*BRIEF*: The answer must consist only of the lines from the line with "(rle_writes r) (lz4_writes" to the line with "let s := s <| input_bytes", both included, exactly as they stand below.

(RECORD SET begins)

(* ===== verification/Compression.v ===== *)
(** * Payload compression (storage/compression.rs)

    The codec choice, the run-length codec of the repository itself, and the
    LZ4 and zlib codecs of [lz4_flex] and [flate2] through what the storage
    engine relies on. *)

From S2P Require Import Prelude Bytes Text Errors.

Definition MAX_DECOMPRESSED_PAYLOAD_LEN : Z := 16 * 2 ^ 20.

Inductive CompressionCodec : Type := CNone | Rle | Lz4 | Zlib.
#[export] Instance CompressionCodec_eq_dec : EqDecision CompressionCodec.
Proof. solve_decision. Defined.

Definition codec_as_u8 (c : CompressionCodec) : Z :=
  match c with CNone => 0 | Rle => 1 | Lz4 => 2 | Zlib => 3 end.
Definition CompressionCodec_from_u8 (v : Z) : Result StorageError CompressionCodec :=
  match v with
  | 0 => Ok CNone | 1 => Ok Rle | 2 => Ok Lz4 | 3 => Ok Zlib
  | _ => Err (Corrupt "invalid compression codec")
  end.

Lemma codec_from_as c : CompressionCodec_from_u8 (codec_as_u8 c) = Ok c.
Proof. by destruct c. Qed.

Record CompressionStats : Type := mkStats {
  input_bytes : Z; stored_bytes : Z; compressed_writes : Z; bypassed_writes : Z;
  rle_writes : Z; lz4_writes : Z; zlib_writes : Z; dedup_hits : Z; collision_events : Z
}.
#[export] Instance eta_CompressionStats : Eta CompressionStats := fun r =>
  mkStats (input_bytes r) (stored_bytes r) (compressed_writes r) (bypassed_writes r)
    (rle_writes r) (lz4_writes r) (zlib_writes r) (dedup_hits r) (collision_events r).
Definition default_stats : CompressionStats := mkStats 0 0 0 0 0 0 0 0 0.

Definition record_write (input_len stored_len : Z) (codec : CompressionCodec) (compressed : bool)
  (s : CompressionStats) : CompressionStats :=
  let s := s <| input_bytes := input_bytes s + input_len |>
             <| stored_bytes := stored_bytes s + stored_len |> in
  if compressed && negb (bool_decide (codec = CNone)) then
    let s := s <| compressed_writes := compressed_writes s + 1 |> in
    match codec with
    | Rle => s <| rle_writes := rle_writes s + 1 |>
    | Lz4 => s <| lz4_writes := lz4_writes s + 1 |>
    | Zlib => s <| zlib_writes := zlib_writes s + 1 |>
    | CNone => s
    end
  else s <| bypassed_writes := bypassed_writes s + 1 |>.
Definition record_dedup_hit (s : CompressionStats) : CompressionStats :=
  s <| dedup_hits := dedup_hits s + 1 |>.
Definition record_collision (s : CompressionStats) : CompressionStats :=
  s <| collision_events := collision_events s + 1 |>.

(** ** Run-length coding: pairs of a run length in 1..255 and a byte *)

(** The inner loop: how many more bytes equal to [b] follow, up to [room]. *)
Fixpoint extend_run (room : nat) (b : Z) (l : list Z) : nat :=
  match room, l with
  | S room', c :: l' => if decide (c = b) then S (extend_run room' b l') else O
  | _, _ => O
  end.

(** The outer loop; every round consumes at least one byte, so the payload's
    length is enough fuel. *)
Fixpoint rle_encode_loop (fuel : nat) (l : list Z) : list Z :=
  match fuel, l with
  | S f, b :: l' =>
      let more := extend_run 254 b l' in
      Z.of_nat (S more) :: b :: rle_encode_loop f (drop more l')
  | _, _ => []
  end.
Definition rle_encode (payload : list Z) : list Z := rle_encode_loop (length payload) payload.

Fixpoint rle_decode_loop (l : list Z) : Result StorageError (list Z) :=
  match l with
  | run :: value :: l' =>
      if decide (run = 0) then Err (Corrupt "rle run length cannot be zero")
      else let? out := rle_decode_loop l' in Ok (replicate (Z.to_nat run) value ++ out)
  | _ => Ok []
  end.
Definition rle_decode (payload : list Z) : Result StorageError (list Z) :=
  if decide (Zlen payload mod 2 <> 0) then Err (Corrupt "rle payload malformed")
  else rle_decode_loop payload.

(** ** Library codecs *)
Class BlockCodecs : Type := {
  lz4_compress_prepend_size : list Z -> list Z;
  lz4_decompress_size_prepended : list Z -> option (list Z);
  zlib_compress : list Z -> list Z;
  (** the bytes a decoder delivers when asked for at most [n] of them *)
  zlib_read : nat -> list Z -> Result IoError (list Z)
}.

(** Documented behaviour: the LZ4 block starts with the little-endian length of
    the input and decompresses to it; a zlib stream decodes to its input. *)
Class BlockCodecsLaws `{B : BlockCodecs} : Prop := {
  lz4_size_header p : Zlen p <= U32_MAX -> take 4 (lz4_compress_prepend_size p) = to_le 4 (Zlen p);
  lz4_roundtrip p : lz4_decompress_size_prepended (lz4_compress_prepend_size p) = Some p;
  zlib_roundtrip p n : zlib_read n (zlib_compress p) = Ok (take n p)
}.

Section Payload.
Context `{B : BlockCodecs}.

Definition keep_if_smaller (codec : CompressionCodec) (encoded payload : list Z)
  : CompressionCodec * list Z * bool :=
  if decide (length payload <= length encoded)%nat then (CNone, payload, false)
  else (codec, encoded, true).

Definition compress_payload (codec : CompressionCodec) (payload : list Z)
  : CompressionCodec * list Z * bool :=
  match codec with
  | CNone => (CNone, payload, false)
  | Rle => keep_if_smaller Rle (rle_encode payload) payload
  | Lz4 => keep_if_smaller Lz4 (lz4_compress_prepend_size payload) payload
  | Zlib => keep_if_smaller Zlib (zlib_compress payload) payload
  end.

Definition ensure_decompressed_len_within_limit (expected_len : Z) : Result StorageError unit :=
  if decide (MAX_DECOMPRESSED_PAYLOAD_LEN < expected_len)
  then Err (Corrupt ("decompressed payload length " +:+ show_string expected_len
                     +:+ " exceeds maximum " +:+ show_string MAX_DECOMPRESSED_PAYLOAD_LEN))
  else Ok tt.

Definition lz4_prepended_len (payload : list Z) : Result StorageError Z :=
  if decide (length payload < 4)%nat then Err (Corrupt "lz4 payload missing size header")
  else
    let declared := from_le (take 4 payload) in
    let? _ := ensure_decompressed_len_within_limit declared in
    Ok declared.

Definition check_len (msg : string) (out : list Z) (expected_len : Z) : Result StorageError (list Z) :=
  if decide (Zlen out <> expected_len) then Err (Corrupt msg) else Ok out.

Definition decompress_payload (codec : CompressionCodec) (payload : list Z) (expected_len : Z)
  : Result StorageError (list Z) :=
  let? _ := ensure_decompressed_len_within_limit expected_len in
  match codec with
  | CNone => check_len "raw payload length mismatch" payload expected_len
  | Rle =>
      let? decoded := rle_decode payload in
      check_len "decoded payload length mismatch" decoded expected_len
  | Lz4 =>
      let? declared := lz4_prepended_len payload in
      if decide (declared <> expected_len) then Err (Corrupt "decoded payload length mismatch")
      else
        let? decoded := ok_or (lz4_decompress_size_prepended payload) (Corrupt "lz4 decompress") in
        check_len "decoded payload length mismatch" decoded expected_len
  | Zlib =>
      let? decoded := map_err storage_error_of_io (zlib_read (S (Z.to_nat expected_len)) payload) in
      check_len "decoded payload length mismatch" decoded expected_len
  end.
End Payload.

(** ** Run-length coding is invertible *)
Lemma extend_run_le room b l : (extend_run room b l <= room)%nat.
Proof.
  revert l; induction room as [|room IH]; intros [|c l]; simpl; try lia.
  case_decide; [specialize (IH l)|]; lia.
Qed.

Lemma extend_run_split room b l :
  l = replicate (extend_run room b l) b ++ drop (extend_run room b l) l.
Proof.
  revert l; induction room as [|room IH]; intros [|c l]; simpl; try done.
  case_decide; simpl; [subst; by rewrite <- IH | done].
Qed.

Lemma rle_encode_loop_even f l : Zlen (rle_encode_loop f l) mod 2 = 0.
Proof.
  revert l; induction f as [|f IH]; intros [|b l]; try done. cbn [rle_encode_loop].
  set (rest := rle_encode_loop _ _).
  assert (Zlen (Z.of_nat (S (extend_run 254 b l)) :: b :: rest) = Zlen rest + 1 * 2) as ->
    by (unfold Zlen; simpl length; lia).
  rewrite Z_mod_plus_full. apply IH.
Qed.

Lemma rle_decode_encode_loop f l :
  (length l <= f)%nat -> rle_decode_loop (rle_encode_loop f l) = Ok l.
Proof.
  revert l; induction f as [|f IH]; intros [|b l] Hf; simpl in Hf; try done; [lia|].
  cbn [rle_encode_loop rle_decode_loop]. rewrite decide_False by lia.
  rewrite IH by (rewrite length_drop; lia). cbn [rbind].
  rewrite Nat2Z.id. cbn [replicate app]. by rewrite <- extend_run_split.
Qed.

Lemma rle_decode_encode l : rle_decode (rle_encode l) = Ok l.
Proof.
  unfold rle_decode, rle_encode. rewrite rle_encode_loop_even, decide_False by lia.
  by apply rle_decode_encode_loop.
Qed.

(** The run length is stored in one byte. *)
Lemma rle_encode_loop_ok f l : bytes_ok l -> bytes_ok (rle_encode_loop f l).
Proof.
  revert l; induction f as [|f IH]; intros [|b l] Hl; try by constructor.
  apply Forall_cons in Hl as [Hb Hl]. cbn [rle_encode_loop].
  pose proof (extend_run_le 254 b l).
  apply Forall_cons; split; [unfold u8_ok; lia|].
  apply Forall_cons; split; [done|]. apply IH, Forall_drop, Hl.
Qed.

Lemma keep_if_smaller_len c e p :
  (length (snd (fst (keep_if_smaller c e p))) <= length p)%nat.
Proof. unfold keep_if_smaller; case_decide; simpl; lia. Qed.

Lemma check_len_eq msg out n : Zlen out = n -> check_len msg out n = Ok out.
Proof. intros; unfold check_len; by rewrite decide_False by tauto. Qed.

Lemma within_limit_ok n :
  n <= MAX_DECOMPRESSED_PAYLOAD_LEN -> ensure_decompressed_len_within_limit n = Ok tt.
Proof. intros; unfold ensure_decompressed_len_within_limit; by rewrite decide_False by lia. Qed.

Section Roundtrip.
Context `{BL : BlockCodecsLaws}.

Lemma decompress_none p :
  Zlen p <= MAX_DECOMPRESSED_PAYLOAD_LEN -> decompress_payload CNone p (Zlen p) = Ok p.
Proof. intros; unfold decompress_payload. rewrite within_limit_ok by done. by apply check_len_eq. Qed.

Lemma decompress_encoded codec p :
  Zlen p <= MAX_DECOMPRESSED_PAYLOAD_LEN ->
  decompress_payload codec
    match codec with
    | CNone => p | Rle => rle_encode p | Lz4 => lz4_compress_prepend_size p | Zlib => zlib_compress p
    end (Zlen p) = Ok p.
Proof.
  intros Hp. assert (Zlen p <= U32_MAX) as Hp32 by (unfold MAX_DECOMPRESSED_PAYLOAD_LEN in Hp; lia).
  unfold decompress_payload. rewrite within_limit_ok by done. cbn [rbind].
  destruct codec.
  - by apply check_len_eq.
  - rewrite rle_decode_encode. by apply check_len_eq.
  - unfold lz4_prepended_len. pose proof (lz4_size_header p Hp32) as Hh.
    rewrite decide_False.
    2: { intros Hlt. apply (f_equal length) in Hh. rewrite length_take, length_to_le in Hh. lia. }
    rewrite Hh, from_le_to_le, within_limit_ok by (unfold Zlen in *; simpl; lia). cbn [rbind].
    rewrite decide_False by tauto. rewrite lz4_roundtrip. by apply check_len_eq.
  - rewrite zlib_roundtrip. cbn [map_err rbind]. rewrite take_ge by (unfold Zlen; lia).
    by apply check_len_eq.
Qed.

(** C24: round trip of stored payloads.  Whatever codec is configured, a payload
    of at most 16 MiB is stored in no more bytes than it has, and decompressing
    what was stored with the codec that was recorded gives it back; the
    compressed flag is set exactly when a codec was used. *)
Theorem compression_roundtrip codec payload :
  Zlen payload <= MAX_DECOMPRESSED_PAYLOAD_LEN ->
  let '(used, stored, compressed) := compress_payload codec payload in
  decompress_payload used stored (Zlen payload) = Ok payload /\
  Zlen stored <= Zlen payload /\
  (compressed = true <-> used <> CNone).
Proof.
  intros Hp. pose proof (decompress_encoded codec payload Hp) as Hd.
  pose proof (decompress_none payload Hp) as Hn.
  unfold compress_payload, keep_if_smaller, Zlen.
  destruct codec; repeat case_decide; (split; [done|]); (split; [lia|]); split; congruence.
Qed.
End Roundtrip.


(** Codecs with the documented behaviour: LZ4 that only prepends the length and
    zlib that stores its input. *)
Definition identity_codecs : BlockCodecs := {|
  lz4_compress_prepend_size p := to_le 4 (Zlen p) ++ p;
  lz4_decompress_size_prepended d := Some (drop 4 d);
  zlib_compress p := p;
  zlib_read n d := Ok (take n d)
|}.
Lemma identity_codecs_laws : @BlockCodecsLaws identity_codecs.
Proof.
  split; intros; simpl; [by rewrite take_app_length'| |done].
  by rewrite drop_app_length'.
Defined.

Lemma compression_roundtrip_witness :
  decompress_payload (B := identity_codecs) Rle [5; 7] 5 = Ok [7; 7; 7; 7; 7].
Proof.
  assert (Zlen [7; 7; 7; 7; 7] <= MAX_DECOMPRESSED_PAYLOAD_LEN) as Hp by (vm_compute; congruence).
  destruct (compression_roundtrip (BL := identity_codecs_laws) Rle [7; 7; 7; 7; 7] Hp) as [H _].
  exact H.
Defined.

(RECORD SET ends)

*WRITTEN ANSWER*:
    (rle_writes r) (lz4_writes r) (zlib_writes r) (dedup_hits r) (collision_events r).
Definition default_stats : CompressionStats := mkStats 0 0 0 0 0 0 0 0 0.

Definition record_write (input_len stored_len : Z) (codec : CompressionCodec) (compressed : bool)
  (s : CompressionStats) : CompressionStats :=
  let s := s <| input_bytes := input_bytes s + input_len |>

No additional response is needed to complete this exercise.